**Task inputs**:
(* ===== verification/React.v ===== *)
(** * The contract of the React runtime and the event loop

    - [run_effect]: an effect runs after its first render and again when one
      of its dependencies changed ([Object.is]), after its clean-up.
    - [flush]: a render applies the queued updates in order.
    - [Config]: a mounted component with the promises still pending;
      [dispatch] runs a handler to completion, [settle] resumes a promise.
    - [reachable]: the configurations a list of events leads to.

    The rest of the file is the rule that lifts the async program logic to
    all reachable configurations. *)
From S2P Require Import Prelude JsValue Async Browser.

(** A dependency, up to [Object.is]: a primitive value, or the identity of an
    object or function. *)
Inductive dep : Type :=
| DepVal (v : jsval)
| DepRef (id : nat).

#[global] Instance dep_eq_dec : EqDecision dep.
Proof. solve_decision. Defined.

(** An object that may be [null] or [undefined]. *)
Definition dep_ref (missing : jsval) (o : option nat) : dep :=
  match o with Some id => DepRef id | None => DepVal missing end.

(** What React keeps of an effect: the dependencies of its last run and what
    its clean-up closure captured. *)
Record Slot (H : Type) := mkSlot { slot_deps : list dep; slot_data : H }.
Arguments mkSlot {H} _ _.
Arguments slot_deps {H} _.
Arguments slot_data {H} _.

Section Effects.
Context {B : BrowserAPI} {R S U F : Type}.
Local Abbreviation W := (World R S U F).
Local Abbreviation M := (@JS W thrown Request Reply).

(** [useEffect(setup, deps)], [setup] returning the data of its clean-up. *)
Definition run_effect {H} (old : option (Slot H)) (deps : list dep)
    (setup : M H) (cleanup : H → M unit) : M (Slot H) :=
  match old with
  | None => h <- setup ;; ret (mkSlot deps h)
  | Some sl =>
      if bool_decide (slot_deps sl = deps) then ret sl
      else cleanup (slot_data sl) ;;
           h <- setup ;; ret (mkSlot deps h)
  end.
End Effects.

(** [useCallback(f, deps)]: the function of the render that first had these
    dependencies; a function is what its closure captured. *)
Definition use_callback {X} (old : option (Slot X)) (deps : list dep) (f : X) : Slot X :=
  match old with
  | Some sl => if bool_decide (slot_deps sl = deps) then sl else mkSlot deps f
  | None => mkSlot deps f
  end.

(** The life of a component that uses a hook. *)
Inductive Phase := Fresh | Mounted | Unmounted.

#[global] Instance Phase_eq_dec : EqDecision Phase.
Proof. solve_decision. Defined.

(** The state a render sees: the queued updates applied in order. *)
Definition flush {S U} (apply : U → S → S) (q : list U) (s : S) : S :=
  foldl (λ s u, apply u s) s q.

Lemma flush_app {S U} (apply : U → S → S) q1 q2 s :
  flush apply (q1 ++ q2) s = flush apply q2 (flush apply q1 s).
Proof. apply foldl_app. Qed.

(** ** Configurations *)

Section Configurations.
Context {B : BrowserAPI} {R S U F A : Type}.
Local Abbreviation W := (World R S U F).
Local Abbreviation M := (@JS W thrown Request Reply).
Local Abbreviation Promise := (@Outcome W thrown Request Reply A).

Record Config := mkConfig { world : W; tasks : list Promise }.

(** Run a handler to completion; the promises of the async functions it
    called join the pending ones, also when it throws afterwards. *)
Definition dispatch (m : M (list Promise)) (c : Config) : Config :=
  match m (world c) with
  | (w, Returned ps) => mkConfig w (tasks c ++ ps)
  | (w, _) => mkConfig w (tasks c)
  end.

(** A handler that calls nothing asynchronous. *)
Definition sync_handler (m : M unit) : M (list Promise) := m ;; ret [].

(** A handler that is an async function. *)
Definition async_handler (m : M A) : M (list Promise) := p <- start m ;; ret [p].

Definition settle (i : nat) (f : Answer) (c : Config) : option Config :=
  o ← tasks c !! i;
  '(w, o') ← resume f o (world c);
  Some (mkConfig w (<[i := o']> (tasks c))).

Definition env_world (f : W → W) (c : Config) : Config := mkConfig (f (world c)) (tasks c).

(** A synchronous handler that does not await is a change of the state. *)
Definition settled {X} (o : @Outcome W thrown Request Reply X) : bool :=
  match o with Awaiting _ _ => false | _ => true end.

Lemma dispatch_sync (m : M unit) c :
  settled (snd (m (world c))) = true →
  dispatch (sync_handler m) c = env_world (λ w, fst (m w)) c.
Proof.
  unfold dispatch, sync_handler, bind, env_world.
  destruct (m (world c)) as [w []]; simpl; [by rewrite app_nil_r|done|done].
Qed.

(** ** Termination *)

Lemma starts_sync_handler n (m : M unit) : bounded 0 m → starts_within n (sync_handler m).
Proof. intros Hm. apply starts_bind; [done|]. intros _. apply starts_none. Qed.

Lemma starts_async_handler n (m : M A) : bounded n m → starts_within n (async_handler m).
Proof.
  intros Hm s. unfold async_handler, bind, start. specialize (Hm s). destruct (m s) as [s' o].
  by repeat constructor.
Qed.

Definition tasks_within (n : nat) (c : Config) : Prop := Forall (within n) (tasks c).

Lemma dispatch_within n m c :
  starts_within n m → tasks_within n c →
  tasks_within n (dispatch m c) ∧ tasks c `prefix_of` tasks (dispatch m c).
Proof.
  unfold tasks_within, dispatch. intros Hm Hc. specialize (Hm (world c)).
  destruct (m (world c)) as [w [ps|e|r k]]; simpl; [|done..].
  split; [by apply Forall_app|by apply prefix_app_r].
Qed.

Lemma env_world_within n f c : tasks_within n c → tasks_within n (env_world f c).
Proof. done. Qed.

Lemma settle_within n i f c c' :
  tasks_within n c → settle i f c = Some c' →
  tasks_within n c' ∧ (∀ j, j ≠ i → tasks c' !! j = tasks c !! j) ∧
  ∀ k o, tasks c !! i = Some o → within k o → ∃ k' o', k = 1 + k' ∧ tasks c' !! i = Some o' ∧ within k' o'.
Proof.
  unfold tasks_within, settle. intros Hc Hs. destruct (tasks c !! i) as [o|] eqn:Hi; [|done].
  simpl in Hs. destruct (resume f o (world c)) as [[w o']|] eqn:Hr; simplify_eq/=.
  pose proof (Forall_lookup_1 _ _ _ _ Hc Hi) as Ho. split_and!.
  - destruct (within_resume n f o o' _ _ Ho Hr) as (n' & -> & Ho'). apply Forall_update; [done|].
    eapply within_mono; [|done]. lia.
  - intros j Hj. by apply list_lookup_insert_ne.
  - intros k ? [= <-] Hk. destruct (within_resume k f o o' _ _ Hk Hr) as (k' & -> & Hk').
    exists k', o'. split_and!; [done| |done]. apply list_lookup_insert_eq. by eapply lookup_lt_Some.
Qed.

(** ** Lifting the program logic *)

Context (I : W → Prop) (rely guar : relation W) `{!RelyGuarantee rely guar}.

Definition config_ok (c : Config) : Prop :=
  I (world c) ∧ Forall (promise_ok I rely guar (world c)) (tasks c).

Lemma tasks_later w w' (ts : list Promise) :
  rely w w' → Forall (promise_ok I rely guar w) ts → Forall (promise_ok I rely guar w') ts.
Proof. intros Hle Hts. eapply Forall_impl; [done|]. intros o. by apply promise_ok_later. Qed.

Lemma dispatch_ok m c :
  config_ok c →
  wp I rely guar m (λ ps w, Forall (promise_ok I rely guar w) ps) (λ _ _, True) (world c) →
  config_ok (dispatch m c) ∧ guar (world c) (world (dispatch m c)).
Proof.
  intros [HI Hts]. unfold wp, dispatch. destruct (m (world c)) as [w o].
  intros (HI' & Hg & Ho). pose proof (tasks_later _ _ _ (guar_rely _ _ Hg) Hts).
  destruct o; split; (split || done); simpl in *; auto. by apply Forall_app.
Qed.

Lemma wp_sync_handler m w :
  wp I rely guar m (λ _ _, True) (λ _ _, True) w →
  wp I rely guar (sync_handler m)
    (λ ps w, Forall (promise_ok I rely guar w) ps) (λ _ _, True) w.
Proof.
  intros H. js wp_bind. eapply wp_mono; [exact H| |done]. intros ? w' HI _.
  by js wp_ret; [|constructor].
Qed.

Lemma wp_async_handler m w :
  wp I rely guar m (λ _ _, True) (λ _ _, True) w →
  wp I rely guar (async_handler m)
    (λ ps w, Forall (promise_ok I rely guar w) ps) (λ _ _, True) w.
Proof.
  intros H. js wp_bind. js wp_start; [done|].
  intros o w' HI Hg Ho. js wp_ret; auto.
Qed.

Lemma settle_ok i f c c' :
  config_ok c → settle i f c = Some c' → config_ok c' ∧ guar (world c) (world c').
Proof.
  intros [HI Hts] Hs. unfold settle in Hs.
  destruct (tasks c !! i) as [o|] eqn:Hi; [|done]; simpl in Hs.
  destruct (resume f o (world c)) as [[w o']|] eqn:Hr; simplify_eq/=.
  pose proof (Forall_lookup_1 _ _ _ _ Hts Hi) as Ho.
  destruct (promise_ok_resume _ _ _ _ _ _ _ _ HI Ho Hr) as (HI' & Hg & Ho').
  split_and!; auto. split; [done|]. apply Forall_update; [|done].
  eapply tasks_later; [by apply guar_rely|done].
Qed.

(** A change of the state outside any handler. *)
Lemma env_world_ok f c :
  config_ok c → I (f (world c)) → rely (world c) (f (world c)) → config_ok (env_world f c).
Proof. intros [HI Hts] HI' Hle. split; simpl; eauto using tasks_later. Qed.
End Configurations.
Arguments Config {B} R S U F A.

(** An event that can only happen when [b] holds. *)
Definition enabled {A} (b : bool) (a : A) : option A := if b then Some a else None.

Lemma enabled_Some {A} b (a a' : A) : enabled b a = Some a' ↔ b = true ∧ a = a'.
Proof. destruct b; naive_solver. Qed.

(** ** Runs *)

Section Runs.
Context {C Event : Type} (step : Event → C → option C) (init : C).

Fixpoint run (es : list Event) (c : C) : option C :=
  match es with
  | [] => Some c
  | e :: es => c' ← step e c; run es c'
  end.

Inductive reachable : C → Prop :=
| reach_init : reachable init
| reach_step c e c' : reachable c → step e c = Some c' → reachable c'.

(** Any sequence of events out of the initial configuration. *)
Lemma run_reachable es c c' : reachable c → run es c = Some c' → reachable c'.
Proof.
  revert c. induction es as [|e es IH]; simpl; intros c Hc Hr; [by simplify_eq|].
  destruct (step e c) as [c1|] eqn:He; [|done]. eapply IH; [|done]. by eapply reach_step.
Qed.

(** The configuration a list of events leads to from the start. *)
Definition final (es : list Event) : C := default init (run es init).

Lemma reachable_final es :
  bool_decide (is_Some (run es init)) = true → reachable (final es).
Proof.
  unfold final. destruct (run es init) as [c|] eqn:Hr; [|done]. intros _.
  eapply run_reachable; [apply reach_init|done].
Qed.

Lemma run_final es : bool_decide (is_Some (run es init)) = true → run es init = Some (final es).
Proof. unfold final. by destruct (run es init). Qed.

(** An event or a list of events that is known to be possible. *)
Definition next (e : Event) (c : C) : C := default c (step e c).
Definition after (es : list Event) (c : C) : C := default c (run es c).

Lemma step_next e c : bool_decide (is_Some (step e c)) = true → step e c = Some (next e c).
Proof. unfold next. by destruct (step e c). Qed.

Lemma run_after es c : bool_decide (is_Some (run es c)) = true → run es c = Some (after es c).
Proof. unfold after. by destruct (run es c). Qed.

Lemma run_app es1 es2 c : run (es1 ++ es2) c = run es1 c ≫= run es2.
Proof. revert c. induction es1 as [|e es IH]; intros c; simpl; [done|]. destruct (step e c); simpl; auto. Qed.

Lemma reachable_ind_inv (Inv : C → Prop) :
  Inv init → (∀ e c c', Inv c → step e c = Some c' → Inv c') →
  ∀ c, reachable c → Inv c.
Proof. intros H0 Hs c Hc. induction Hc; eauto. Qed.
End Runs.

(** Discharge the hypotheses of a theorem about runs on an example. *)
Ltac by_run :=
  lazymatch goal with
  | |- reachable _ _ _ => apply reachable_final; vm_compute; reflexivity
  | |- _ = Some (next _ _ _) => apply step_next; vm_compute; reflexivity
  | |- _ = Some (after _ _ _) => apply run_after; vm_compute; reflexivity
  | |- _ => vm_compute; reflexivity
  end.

**Task details**:
In the data above, find the line that contains "(** A synchronous" and the line that contains "(** ** Termination *)". Repeat exactly those lines and every line between them, and only those.

**The completed task**:
(** A synchronous handler that does not await is a change of the state. *)
Definition settled {X} (o : @Outcome W thrown Request Reply X) : bool :=
  match o with Awaiting _ _ => false | _ => true end.

Lemma dispatch_sync (m : M unit) c :
  settled (snd (m (world c))) = true →
  dispatch (sync_handler m) c = env_world (λ w, fst (m w)) c.
Proof.
  unfold dispatch, sync_handler, bind, env_world.
  destruct (m (world c)) as [w []]; simpl; [by rewrite app_nil_r|done|done].
Qed.

(** ** Termination *)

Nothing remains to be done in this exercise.